**Problem description**
Pull every line containing the word "existsb" from the records.
Exercise material section start
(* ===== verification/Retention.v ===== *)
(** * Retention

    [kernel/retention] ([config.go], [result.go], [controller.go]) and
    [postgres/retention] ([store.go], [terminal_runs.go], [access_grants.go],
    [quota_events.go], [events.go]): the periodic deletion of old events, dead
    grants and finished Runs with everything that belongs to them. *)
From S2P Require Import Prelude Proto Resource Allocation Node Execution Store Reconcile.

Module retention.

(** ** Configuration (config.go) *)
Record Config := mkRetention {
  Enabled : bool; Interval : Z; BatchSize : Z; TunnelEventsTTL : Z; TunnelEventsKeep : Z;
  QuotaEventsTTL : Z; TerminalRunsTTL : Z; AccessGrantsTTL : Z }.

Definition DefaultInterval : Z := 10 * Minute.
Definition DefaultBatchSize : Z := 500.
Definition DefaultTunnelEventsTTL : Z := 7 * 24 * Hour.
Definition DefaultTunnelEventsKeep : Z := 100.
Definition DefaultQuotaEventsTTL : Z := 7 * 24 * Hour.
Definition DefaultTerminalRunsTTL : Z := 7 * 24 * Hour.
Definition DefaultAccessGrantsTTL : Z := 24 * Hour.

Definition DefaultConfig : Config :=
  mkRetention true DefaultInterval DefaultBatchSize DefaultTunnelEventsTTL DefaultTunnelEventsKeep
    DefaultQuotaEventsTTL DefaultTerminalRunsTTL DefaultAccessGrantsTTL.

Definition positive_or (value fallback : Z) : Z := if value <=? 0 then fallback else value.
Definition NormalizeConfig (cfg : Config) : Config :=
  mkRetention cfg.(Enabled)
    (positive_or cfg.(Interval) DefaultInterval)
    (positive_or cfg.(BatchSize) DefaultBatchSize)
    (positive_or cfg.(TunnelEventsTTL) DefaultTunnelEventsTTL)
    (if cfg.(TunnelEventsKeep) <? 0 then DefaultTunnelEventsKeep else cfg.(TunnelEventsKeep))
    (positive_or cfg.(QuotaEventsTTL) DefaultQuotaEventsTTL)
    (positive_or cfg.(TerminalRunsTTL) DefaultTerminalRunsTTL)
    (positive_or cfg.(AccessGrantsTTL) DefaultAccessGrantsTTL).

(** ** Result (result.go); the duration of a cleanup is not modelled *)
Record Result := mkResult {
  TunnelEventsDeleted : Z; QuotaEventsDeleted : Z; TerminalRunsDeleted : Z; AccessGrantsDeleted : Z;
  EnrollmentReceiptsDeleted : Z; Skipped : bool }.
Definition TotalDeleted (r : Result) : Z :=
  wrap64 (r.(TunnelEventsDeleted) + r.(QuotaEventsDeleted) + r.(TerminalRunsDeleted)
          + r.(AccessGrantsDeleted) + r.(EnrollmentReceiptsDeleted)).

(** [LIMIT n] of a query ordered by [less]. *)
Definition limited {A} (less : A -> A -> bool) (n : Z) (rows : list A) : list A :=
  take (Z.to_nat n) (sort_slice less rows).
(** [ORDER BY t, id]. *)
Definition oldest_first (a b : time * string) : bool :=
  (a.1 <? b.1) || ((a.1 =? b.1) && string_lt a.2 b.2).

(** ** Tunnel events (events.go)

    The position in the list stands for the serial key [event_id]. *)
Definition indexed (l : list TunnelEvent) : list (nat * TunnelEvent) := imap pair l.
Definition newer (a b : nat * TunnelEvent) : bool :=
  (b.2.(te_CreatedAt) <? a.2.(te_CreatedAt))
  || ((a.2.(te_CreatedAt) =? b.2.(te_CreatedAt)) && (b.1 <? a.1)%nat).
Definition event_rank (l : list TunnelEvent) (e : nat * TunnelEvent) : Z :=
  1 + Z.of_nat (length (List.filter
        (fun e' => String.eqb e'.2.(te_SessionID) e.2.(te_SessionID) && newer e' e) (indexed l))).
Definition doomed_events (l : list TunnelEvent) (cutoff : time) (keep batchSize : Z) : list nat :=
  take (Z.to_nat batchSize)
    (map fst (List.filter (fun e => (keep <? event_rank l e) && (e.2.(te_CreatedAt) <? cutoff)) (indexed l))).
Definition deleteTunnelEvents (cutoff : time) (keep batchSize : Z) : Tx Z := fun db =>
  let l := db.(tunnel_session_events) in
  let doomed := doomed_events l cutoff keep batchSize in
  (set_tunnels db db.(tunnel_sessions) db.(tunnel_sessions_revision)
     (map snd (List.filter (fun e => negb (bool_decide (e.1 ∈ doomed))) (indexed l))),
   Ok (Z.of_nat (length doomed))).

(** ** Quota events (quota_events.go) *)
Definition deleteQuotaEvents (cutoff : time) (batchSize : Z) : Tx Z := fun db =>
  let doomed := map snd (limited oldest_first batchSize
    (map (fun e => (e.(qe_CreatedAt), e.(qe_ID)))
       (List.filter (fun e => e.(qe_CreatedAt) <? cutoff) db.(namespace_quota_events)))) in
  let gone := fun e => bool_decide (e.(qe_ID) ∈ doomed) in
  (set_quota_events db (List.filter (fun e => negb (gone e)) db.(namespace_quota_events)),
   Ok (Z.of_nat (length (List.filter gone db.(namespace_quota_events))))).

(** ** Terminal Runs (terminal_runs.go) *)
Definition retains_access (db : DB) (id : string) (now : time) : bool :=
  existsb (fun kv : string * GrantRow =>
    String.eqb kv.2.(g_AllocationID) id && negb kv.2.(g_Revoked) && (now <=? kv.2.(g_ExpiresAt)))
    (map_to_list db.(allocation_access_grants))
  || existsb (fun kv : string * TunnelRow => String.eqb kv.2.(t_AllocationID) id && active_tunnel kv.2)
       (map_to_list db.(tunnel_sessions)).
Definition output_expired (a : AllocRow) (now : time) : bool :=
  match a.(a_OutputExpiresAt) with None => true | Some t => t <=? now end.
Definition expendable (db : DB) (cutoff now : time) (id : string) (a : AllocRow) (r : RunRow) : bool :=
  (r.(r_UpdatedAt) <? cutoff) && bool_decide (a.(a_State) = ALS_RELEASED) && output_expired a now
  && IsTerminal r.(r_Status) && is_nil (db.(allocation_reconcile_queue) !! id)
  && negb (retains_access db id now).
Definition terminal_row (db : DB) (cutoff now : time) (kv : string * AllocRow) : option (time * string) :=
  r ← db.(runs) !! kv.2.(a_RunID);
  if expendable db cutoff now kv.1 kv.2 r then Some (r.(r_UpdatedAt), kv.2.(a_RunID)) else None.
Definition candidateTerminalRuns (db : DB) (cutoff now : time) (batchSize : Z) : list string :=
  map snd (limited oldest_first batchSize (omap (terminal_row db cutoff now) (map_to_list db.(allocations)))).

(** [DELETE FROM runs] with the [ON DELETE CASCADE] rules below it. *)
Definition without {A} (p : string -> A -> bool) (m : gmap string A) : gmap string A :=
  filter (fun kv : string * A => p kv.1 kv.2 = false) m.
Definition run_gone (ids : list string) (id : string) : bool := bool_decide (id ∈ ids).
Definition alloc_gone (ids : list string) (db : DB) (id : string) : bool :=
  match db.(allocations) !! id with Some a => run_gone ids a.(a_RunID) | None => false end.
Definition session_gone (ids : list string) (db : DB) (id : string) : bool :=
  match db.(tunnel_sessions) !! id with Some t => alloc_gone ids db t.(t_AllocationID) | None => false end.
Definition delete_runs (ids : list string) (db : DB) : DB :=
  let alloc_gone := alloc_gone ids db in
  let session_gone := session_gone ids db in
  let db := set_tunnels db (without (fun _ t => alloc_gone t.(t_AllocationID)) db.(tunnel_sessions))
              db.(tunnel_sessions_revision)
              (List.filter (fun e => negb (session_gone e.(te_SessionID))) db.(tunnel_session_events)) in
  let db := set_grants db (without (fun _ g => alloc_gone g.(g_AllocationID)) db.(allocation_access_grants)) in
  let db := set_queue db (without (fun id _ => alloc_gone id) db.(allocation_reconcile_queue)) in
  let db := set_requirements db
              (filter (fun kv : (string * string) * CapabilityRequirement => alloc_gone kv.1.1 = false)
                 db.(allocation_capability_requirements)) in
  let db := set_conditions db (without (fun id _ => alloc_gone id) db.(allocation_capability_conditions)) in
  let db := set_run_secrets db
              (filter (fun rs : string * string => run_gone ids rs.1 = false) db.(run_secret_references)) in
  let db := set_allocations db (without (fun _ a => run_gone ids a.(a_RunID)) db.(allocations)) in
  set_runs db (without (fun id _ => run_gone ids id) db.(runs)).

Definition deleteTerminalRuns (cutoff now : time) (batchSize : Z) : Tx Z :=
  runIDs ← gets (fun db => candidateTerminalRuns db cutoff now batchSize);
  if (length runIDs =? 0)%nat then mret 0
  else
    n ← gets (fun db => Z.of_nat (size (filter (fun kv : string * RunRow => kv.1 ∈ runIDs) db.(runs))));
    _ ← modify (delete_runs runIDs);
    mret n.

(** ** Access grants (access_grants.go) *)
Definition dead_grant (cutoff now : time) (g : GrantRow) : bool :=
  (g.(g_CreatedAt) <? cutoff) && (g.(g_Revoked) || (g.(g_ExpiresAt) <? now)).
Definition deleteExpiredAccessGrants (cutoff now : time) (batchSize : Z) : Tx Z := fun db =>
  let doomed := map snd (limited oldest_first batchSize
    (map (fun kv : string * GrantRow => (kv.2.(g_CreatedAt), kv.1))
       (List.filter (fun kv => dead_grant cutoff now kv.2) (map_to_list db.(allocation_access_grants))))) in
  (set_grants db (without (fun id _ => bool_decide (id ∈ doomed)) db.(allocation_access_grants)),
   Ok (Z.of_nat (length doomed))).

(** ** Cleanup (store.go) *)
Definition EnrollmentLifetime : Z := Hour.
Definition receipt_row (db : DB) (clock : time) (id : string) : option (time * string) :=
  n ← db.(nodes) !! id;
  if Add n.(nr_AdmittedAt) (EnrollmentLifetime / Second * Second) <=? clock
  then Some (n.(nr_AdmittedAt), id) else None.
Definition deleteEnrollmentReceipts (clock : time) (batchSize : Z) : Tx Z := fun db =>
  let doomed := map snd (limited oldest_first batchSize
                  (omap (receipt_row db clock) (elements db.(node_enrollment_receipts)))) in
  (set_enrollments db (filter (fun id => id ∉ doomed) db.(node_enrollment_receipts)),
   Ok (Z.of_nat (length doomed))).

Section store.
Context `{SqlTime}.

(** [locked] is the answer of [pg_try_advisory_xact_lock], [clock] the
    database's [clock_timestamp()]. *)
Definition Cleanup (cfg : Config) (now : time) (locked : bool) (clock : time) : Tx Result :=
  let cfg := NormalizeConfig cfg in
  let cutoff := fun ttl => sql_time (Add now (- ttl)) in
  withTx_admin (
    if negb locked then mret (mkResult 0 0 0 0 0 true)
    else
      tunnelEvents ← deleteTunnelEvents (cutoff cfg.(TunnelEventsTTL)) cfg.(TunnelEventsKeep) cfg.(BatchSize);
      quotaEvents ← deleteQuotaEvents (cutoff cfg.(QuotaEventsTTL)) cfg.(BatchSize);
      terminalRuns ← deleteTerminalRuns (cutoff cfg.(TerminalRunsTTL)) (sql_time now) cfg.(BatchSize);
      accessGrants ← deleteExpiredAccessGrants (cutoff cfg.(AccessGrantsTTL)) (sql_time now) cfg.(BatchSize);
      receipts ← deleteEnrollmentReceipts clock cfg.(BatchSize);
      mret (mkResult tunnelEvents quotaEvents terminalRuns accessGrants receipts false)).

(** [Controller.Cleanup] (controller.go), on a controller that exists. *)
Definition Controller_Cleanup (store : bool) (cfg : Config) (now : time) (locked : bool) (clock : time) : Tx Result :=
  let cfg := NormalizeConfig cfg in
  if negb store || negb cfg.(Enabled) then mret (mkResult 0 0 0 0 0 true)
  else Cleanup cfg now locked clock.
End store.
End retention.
Exercise material section end
**Answer to this problem**
  existsb (fun kv : string * GrantRow =>
  || existsb (fun kv : string * TunnelRow => String.eqb kv.2.(t_AllocationID) id && active_tunnel kv.2)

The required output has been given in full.